- Interactive map of Gmina Nurzec-Stacja
- Coordinates (Nurzec-Stacja): 52°27′47″N 23°5′14″E﻿ / ﻿52.46306°N 23.08722°E
- Country: Poland
- Voivodeship: Podlaskie
- County: Siemiatycze
- Seat: Nurzec-Stacja

Area
- • Total: 214.96 km^{2} (83.00 sq mi)

Population (2006)
- • Total: 4,460
- • Density: 20.7/km^{2} (53.7/sq mi)

= Gmina Nurzec-Stacja =

Gmina Nurzec-Stacja is a rural gmina (administrative district) in Siemiatycze County, Podlaskie Voivodeship, in north-eastern Poland, on the border with Belarus. Its seat is the village of Nurzec-Stacja, which lies approximately 16 km east of Siemiatycze and 73 km south of the regional capital Białystok.

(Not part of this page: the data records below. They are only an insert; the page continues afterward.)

(** C37: guest frames reach the network process in order.  While the process
    keeps reading, and for a driver that keeps the rules, one wake-up of the
    network worker returns, with one unit of fuel more than there are chains;
    the pipe has received, in ring order, the frame of each published chain
    without its virtio header and behind the low sixteen bits of its length,
    nothing for a chain that holds only a header, and nothing else.  When every
    frame is shorter than 64 KiB, whose length two bytes can say, a reader that
    takes a length and as many bytes in turn gets back exactly these frames in
    this order.  The chains went back with length 0, the frames to receive are
    as they were, the driver is signalled exactly when there was a chain. *)
Theorem net_frames_sent_in_order {prof : Profile} {C Ev P} `{!IrqChipT C Ev} `{!WinEvent Ev}
    `{!PipeOps P} (pipe_bytes : P -> list Z) `{!PipeLaws P pipe_bytes}
    mm pd pa pu (w : NetWorker C Ev P) p cs fuel :
  mm_wf mm -> worker_ready mm tx_lens pd pa pu w -> signal_returns (wk_interrupt w) ->
  ne_stdin (wk_ext w) = Some p ->
  good_batch mm pd pa pu (tx_queue (wk_queues w)) (wk_hm w) cs -> (length cs < fuel)%nat ->
  exists w' lens p', net_process_tx_virtio_queue mm fuel w = (Ok tt, w') /\
    let readable c := stream_read (wk_hm w) (chain_reads mm (wk_hm w) c) in
    let out := concat (map (fun c => wire_bytes (readable c)) cs) in
    let frames := frames_of (map readable cs) in
    ne_stdin (wk_ext w') = Some p' /\ pipe_bytes p' = pipe_bytes p ++ out /\
    (Forall (fun frame => zlen frame < 2 ^ 16) frames ->
       split_frames (S (length frames)) out = Some frames) /\
    ne_pending (wk_ext w') = ne_pending (wk_ext w) /\ Forall (eq 0) lens /\
    batch_done tx_lens pa pu (fun x => is_Some (ne_stdin x)) (chain_writes mm (wk_hm w))
      (net_step pipe_bytes (fun c => stream_read (wk_hm w) (chain_reads mm (wk_hm w) c)))
      (fun _ _ => true) w cs lens w'.
Proof.
  intros Hmm Hw Hsig Hp Hg Hf. pose proof Hw as [Hq Hr Hhm].
  destruct (drain_batch mm Hmm tx_lens pd pa pu (net_tx_chain mm) (tx_queue (wk_queues w)) (wk_hm w)
    (untouched mm pu (tx_queue (wk_queues w)) (wk_hm w) cs) (fun x => is_Some (ne_stdin x))
    (chain_writes mm (wk_hm w))
    (net_step pipe_bytes (fun c => stream_read (wk_hm w) (chain_reads mm (wk_hm w) c)))
    (fun _ _ => true) (fun used_any => if used_any then wk_signal else mret tt)
    (net_process_tx_queue mm fuel) cs w fuel) as (w' & lens & Hrun & Hb); try done.
  - intros w0 [p0 Hp0]. unfold net_process_tx_queue. run_St. by rewrite Hp0.
  - apply signal_finishes, _.
  - apply Hg.
  - apply good_service; [done..|]. intros c Hc. by apply net_serves.
  - apply Hg.
  - apply Hg.
  - destruct (net_steps_wire pipe_bytes _ _ cs _ lens _ p (bd_steps _ _ _ _ _ _ _ _ _ _ _ Hb) Hp)
      as (Hpend & Hlens & p' & Hp' & Hbytes).
    exists w', lens, p'. cbv zeta. split_and!; try done. intros Hshort.
    match type of Hshort with Forall _ (frames_of ?cs') =>
      pose proof (split_frames_wire cs' (S (length (frames_of cs'))) Hshort ltac:(lia)) as Hsplit end.
    rewrite map_map in Hsplit. exact Hsplit.
Qed.

(** Heads 2 and 0 are pending: 512 + 64 readable bytes, and 64 of them. *)
Definition example_net : NetWorker SimpleIrqChip nat (list Z) :=
  {| wk_queues := {| rx_queue := example_queue; tx_queue := example_queue |};
     wk_hm := example_hm; wk_interrupt := mt_interrupt (example_transport 15);
     wk_ext := {| ne_stdin := Some []; ne_pending := [] |} |}.

Lemma net_frames_sent_in_order_witness :
  exists w',
    net_process_tx_virtio_queue (prof:=dev_profile) example_mm 3 example_net = (Ok tt, w') /\
    ne_stdin (wk_ext w') =
      Some (le_bytes 2 564 ++ replicate 564 0 ++ le_bytes 2 52 ++ replicate 52 0).
Proof.
  destruct (net_frames_sent_in_order (prof:=dev_profile) id example_mm 1048576 (1048576 + 4096)
    (1048576 + 8192) example_net [] (published 1048576 (1048576 + 4096) example_queue example_hm) 3)
    as (w' & lens & p' & Hrun & Hp' & Hbytes & _).
  - apply example_mm_wf.
  - split; [apply example_queue_wf|apply example_rings|apply example_hm_wf].
  - vm_compute. exact I.
  - done.
  - apply good_batchb_good; [apply example_hm_wf|]. vm_compute. reflexivity.
  - vm_compute. lia.
  - exists w'. split; [done|]. rewrite Hp'. f_equal.
    transitivity (id p'); [done|]. rewrite Hbytes. vm_compute. reflexivity.
Defined.
(** X17: responses are matched by the echoed command only.  Complete
    frames for other commands that arrive while a request waits are
    consumed and do not answer it; when they leave the buffer empty, the
    request then returns its own frame, provided that frame arrives before
    the 16th unit of time, in chunks of which only the last ends with the
    terminator. *)
Theorem request_skips_other_frames (self : JbdBt) (cmd : Z) (frame : list Z)
    (others pre : list event) (final : list Z) (rest : list event) :
  _fetch_futures self !! cmd = None -> 1 <= cmd <= 255 ->
  unanswered cmd (snd (feed self (notifications others))) = true ->
  _buffer (fst (feed self (notifications others))) = [] ->
  well_formed frame = true -> frame !! 1%nat = Some cmd ->
  concat (notifications pre ++ [final]) = frame ->
  forallb nonempty (notifications pre ++ [final]) = true ->
  quiet_split (notifications pre ++ [final]) = true ->
  (ticks others + ticks pre < TIMEOUT)%nat ->
  exists self',
    _q cmd self (others ++ pre ++ Notify final :: rest) = (Return frame, self', rest)
    /\ _buffer self' = [] /\ debug_data self' = Some frame
    /\ _fetch_futures self' !! cmd = None.
Proof.
  intros Hfree Hcmd Hun Hempty Hwf Hecho Hcat Hne Hquiet Hticks.
  rewrite (q_start cmd self) by assumption.
  set (self0 := write_gatt_char _ _).
  assert (Hp0 : _fetch_futures self0 !! cmd = Some Pending)
    by apply lookup_insert_eq.
  destruct (feed_buffer_only (notifications others) self0 self eq_refl) as [Hev Hbuf].
  change TIMEOUT with 16%nat in *.
  destruct (wait_for_quiet cmd (pre ++ Notify final :: rest) others 15 self0)
    as [Hw Hp]; [lia | exact Hp0 | now rewrite Hev |].
  rewrite Hw.
  destruct (wait_for_succeeds cmd (15 - ticks others)
              (fst (feed self0 (notifications others))) frame pre final rest)
    as (s' & Hrun & Hb' & Hl' & _); try assumption; try lia.
  { now rewrite Hbuf. }
  rewrite Hrun. eexists. split; [reflexivity|].
  split; [exact Hb'|]. split; [exact Hl'|]. apply lookup_delete_eq.
Qed.

Lemma request_skips_other_frames_witness :
  let frame := [0xDD; 0x04; 0x00; 0x02; 0x0C; 0xE4; 0xFF; 0x0E; 0x77] in
  let others := [Tick; Notify [0xDD; 0x03; 0x00]; Notify [0x00; 0x00; 0x00; 0x77]; Tick] in
  let pre := [Notify (take 5 frame); Tick] in
  exists self',
    _q 0x04 init (others ++ pre ++ Notify (drop 5 frame) :: [Tick])
    = (Return frame, self', [Tick])
    /\ _buffer self' = [] /\ debug_data self' = Some frame
    /\ _fetch_futures self' !! 0x04 = None.
Proof.
  intros frame others pre.
  apply (request_skips_other_frames init 0x04 frame others pre (drop 5 frame) [Tick]);
    try reflexivity; try lia.
  vm_compute. lia.
Defined.

(** ** Counting the events *)

(** X18: when non-empty chunks are fed, the handler reacts (completes a
    frame or fails) once for each chunk that ends with the terminator byte
    and for no other: the number of its events is the number of such
    chunks, wherever the frames of the device really end. *)
Theorem feed_event_count (chunks : list (list Z)) (self : JbdBt) :
  forallb nonempty chunks = true ->
  length (snd (feed self chunks))
  = length (List.filter (fun c => endswith c 0x77) chunks).
Proof.
  revert self. induction chunks as [|data chunks IH]; intros self Hne.
  - reflexivity.
  - simpl in Hne. apply andb_true_iff in Hne as [Hd Hne].
    rewrite feed_cons. cbn [snd List.filter].
    specialize (IH (fst (_notification_handler self data)) Hne).
    unfold _notification_handler at 1. simpl _buffer.
    rewrite (endswith_app _ data _ Hd).
    destruct (endswith data 119); [|exact IH].
    destruct (index (_buffer self ++ data) 1); cbn [snd length];
      now rewrite IH.
Qed.

Lemma feed_event_count_witness :
  length (snd (feed init [[0xDD; 0x03; 0x77]; [0x00]; [0x77]; [0xDD]]))
  = length (List.filter (fun c => endswith c 0x77)
              [[0xDD; 0x03; 0x77]; [0x00]; [0x77]; [0xDD]]).
Proof.
  apply (feed_event_count [[0xDD; 0x03; 0x77]; [0x00]; [0x77]; [0xDD]] init).
  reflexivity.
Defined.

The gmina covers an area of 214.96 km2, and as of 2006 its total population is 4,460.

==Villages==
Gmina Nurzec-Stacja contains the villages and settlements of Anusin, Augustynka, Borysowszczyzna, Chanie, Chursy, Dąbrowa Leśna, Gajówka, Grabarka, Grabarka-Klasztor, Klukowicze, Klukowicze-Kolonia, Litwinowicze, Moszczona Pańska, Nurczyk, Nurczyk-Kolonia, Nurzec, Nurzec-Kisielewo, Nurzec-Kolonia, Nurzec-Stacja, Piszczatka, Siemichocze, Sokóle, Stołbce, Sycze, Szumiłówka, Tartak, Telatycze, Tymianka, Wakułowicze, Werpol, Wólka Nurzecka, Wyczółki, Zabłocie, Zalesie and Żerczyce.

==Neighbouring gminas==
Gmina Nurzec-Stacja is bordered by the gminas of Czeremcha, Mielnik, Milejczyce and Siemiatycze. It also borders Belarus.